*Aim of the exercise:* Repeat exactly the lines from the first line of the records through the line containing "unfold os_Hostname. do 6 wp_step.", and nothing more.

BEGIN Source records

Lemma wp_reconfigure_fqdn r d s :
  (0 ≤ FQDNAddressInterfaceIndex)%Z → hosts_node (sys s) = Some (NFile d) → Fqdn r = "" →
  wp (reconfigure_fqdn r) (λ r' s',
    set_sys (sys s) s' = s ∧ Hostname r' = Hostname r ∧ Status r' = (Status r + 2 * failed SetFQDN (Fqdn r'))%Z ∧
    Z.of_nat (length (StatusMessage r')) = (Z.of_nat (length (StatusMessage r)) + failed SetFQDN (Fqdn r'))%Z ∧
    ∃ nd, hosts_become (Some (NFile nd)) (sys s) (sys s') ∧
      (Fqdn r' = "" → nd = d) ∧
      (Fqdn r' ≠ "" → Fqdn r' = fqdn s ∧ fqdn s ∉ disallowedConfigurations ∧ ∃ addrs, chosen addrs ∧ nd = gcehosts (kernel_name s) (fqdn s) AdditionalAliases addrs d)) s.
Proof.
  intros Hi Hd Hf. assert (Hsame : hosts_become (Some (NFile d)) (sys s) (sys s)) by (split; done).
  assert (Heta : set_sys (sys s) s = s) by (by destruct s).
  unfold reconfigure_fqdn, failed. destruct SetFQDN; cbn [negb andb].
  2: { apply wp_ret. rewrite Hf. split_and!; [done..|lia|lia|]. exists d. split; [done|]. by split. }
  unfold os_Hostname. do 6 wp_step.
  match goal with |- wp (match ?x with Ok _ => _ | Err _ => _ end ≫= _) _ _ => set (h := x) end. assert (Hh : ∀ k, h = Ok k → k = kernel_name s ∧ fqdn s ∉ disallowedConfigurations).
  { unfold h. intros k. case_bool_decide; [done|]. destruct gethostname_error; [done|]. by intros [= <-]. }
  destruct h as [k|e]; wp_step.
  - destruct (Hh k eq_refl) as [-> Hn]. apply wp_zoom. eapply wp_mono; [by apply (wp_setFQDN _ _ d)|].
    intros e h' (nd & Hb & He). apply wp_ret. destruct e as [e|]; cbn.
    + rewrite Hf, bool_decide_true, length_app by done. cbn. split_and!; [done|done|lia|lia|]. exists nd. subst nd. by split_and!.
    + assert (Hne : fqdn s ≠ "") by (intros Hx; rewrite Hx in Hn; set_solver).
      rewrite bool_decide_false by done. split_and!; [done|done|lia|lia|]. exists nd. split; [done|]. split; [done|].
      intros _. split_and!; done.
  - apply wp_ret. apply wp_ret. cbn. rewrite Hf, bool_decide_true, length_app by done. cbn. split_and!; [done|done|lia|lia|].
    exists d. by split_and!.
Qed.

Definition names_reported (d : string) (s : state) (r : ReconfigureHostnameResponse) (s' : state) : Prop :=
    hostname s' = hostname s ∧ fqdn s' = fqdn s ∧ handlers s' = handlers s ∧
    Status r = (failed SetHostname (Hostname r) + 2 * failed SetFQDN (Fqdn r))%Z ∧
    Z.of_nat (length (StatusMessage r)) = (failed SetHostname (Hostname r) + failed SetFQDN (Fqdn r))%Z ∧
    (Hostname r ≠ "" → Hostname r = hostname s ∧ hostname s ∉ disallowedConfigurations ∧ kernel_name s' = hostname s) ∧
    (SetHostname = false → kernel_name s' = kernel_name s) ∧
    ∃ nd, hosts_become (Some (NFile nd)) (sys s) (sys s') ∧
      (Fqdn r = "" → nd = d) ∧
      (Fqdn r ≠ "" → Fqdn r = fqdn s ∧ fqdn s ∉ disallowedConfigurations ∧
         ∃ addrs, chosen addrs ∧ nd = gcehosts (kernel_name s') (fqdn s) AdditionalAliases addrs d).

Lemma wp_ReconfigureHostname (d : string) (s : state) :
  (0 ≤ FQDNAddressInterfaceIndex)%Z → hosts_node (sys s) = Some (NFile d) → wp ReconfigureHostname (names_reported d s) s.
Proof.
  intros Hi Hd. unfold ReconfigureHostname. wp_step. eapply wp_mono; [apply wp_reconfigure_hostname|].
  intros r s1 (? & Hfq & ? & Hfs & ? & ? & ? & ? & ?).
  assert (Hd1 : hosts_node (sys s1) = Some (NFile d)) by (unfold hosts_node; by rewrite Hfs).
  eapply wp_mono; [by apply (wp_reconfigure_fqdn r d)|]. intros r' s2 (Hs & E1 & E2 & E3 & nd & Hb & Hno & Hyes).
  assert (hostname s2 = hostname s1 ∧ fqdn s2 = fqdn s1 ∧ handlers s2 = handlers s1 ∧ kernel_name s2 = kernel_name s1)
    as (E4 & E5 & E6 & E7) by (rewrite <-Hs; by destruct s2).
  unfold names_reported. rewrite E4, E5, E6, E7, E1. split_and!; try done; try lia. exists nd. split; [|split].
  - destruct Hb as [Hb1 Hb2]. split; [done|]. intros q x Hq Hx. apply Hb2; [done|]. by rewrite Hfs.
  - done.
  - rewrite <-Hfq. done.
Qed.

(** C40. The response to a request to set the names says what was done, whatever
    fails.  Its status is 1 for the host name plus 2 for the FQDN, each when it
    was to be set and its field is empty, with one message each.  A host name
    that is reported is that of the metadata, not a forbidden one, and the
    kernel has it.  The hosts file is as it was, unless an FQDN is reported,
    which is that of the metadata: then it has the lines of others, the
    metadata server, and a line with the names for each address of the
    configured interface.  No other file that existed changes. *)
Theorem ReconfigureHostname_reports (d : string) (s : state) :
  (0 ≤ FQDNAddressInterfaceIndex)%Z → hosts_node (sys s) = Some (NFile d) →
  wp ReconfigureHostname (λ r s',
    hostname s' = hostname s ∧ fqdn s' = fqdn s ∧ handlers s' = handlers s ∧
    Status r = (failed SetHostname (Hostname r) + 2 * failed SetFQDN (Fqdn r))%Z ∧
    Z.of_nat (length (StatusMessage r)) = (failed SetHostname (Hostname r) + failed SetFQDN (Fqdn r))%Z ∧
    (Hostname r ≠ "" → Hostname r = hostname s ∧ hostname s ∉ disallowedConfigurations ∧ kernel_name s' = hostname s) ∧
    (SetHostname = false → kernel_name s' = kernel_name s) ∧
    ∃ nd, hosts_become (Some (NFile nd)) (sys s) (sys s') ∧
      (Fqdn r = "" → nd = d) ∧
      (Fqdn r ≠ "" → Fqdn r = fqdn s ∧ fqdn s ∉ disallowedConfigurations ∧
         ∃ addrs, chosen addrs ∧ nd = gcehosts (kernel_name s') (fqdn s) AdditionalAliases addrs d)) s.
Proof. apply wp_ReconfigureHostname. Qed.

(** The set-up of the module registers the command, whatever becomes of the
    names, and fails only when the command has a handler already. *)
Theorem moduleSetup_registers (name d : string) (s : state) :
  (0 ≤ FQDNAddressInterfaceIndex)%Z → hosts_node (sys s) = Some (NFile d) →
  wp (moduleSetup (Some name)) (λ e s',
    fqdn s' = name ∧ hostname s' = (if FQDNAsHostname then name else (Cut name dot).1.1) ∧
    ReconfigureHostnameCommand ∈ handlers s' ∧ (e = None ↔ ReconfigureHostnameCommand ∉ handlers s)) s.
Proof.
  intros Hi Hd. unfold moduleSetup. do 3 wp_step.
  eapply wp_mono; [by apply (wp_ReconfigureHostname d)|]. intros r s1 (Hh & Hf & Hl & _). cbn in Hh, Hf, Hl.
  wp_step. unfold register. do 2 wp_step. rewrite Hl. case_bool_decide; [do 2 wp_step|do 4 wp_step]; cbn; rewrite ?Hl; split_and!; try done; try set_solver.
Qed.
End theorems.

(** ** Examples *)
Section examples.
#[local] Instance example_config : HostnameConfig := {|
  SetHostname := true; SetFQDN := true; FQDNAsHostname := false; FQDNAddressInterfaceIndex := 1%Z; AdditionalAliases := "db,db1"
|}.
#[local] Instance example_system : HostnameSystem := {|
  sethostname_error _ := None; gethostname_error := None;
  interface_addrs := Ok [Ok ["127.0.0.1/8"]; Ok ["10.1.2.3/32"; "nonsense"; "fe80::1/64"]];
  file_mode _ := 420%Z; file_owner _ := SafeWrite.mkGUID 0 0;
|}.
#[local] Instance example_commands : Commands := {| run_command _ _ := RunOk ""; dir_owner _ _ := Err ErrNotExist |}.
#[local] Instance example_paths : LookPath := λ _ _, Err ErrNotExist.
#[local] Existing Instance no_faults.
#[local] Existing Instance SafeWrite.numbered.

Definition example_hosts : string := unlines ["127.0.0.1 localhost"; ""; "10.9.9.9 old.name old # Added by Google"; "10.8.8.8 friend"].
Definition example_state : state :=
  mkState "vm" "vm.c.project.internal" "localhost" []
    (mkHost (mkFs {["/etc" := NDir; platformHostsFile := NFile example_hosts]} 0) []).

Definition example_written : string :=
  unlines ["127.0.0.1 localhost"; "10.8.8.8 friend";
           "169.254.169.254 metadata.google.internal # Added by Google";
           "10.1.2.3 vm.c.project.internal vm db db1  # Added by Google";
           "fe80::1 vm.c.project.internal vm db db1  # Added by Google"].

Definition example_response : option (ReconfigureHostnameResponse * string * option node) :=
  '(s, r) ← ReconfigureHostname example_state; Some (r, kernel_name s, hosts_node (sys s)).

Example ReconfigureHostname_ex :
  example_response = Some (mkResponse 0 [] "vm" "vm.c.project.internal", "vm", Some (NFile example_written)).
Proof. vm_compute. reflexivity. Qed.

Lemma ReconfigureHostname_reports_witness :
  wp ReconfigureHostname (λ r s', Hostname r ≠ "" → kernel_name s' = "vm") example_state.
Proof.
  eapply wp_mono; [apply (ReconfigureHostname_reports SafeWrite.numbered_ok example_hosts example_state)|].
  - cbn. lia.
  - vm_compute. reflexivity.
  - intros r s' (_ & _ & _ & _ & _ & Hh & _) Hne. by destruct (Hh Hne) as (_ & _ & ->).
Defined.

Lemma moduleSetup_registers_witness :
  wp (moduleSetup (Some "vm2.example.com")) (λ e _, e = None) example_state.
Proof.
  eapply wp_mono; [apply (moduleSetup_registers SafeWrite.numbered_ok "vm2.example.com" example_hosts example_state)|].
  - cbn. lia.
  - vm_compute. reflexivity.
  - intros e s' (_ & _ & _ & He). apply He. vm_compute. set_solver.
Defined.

END Source records

*Task output:*
Lemma wp_reconfigure_fqdn r d s :
  (0 ≤ FQDNAddressInterfaceIndex)%Z → hosts_node (sys s) = Some (NFile d) → Fqdn r = "" →
  wp (reconfigure_fqdn r) (λ r' s',
    set_sys (sys s) s' = s ∧ Hostname r' = Hostname r ∧ Status r' = (Status r + 2 * failed SetFQDN (Fqdn r'))%Z ∧
    Z.of_nat (length (StatusMessage r')) = (Z.of_nat (length (StatusMessage r)) + failed SetFQDN (Fqdn r'))%Z ∧
    ∃ nd, hosts_become (Some (NFile nd)) (sys s) (sys s') ∧
      (Fqdn r' = "" → nd = d) ∧
      (Fqdn r' ≠ "" → Fqdn r' = fqdn s ∧ fqdn s ∉ disallowedConfigurations ∧ ∃ addrs, chosen addrs ∧ nd = gcehosts (kernel_name s) (fqdn s) AdditionalAliases addrs d)) s.
Proof.
  intros Hi Hd Hf. assert (Hsame : hosts_become (Some (NFile d)) (sys s) (sys s)) by (split; done).
  assert (Heta : set_sys (sys s) s = s) by (by destruct s).
  unfold reconfigure_fqdn, failed. destruct SetFQDN; cbn [negb andb].
  2: { apply wp_ret. rewrite Hf. split_and!; [done..|lia|lia|]. exists d. split; [done|]. by split. }
  unfold os_Hostname. do 6 wp_step.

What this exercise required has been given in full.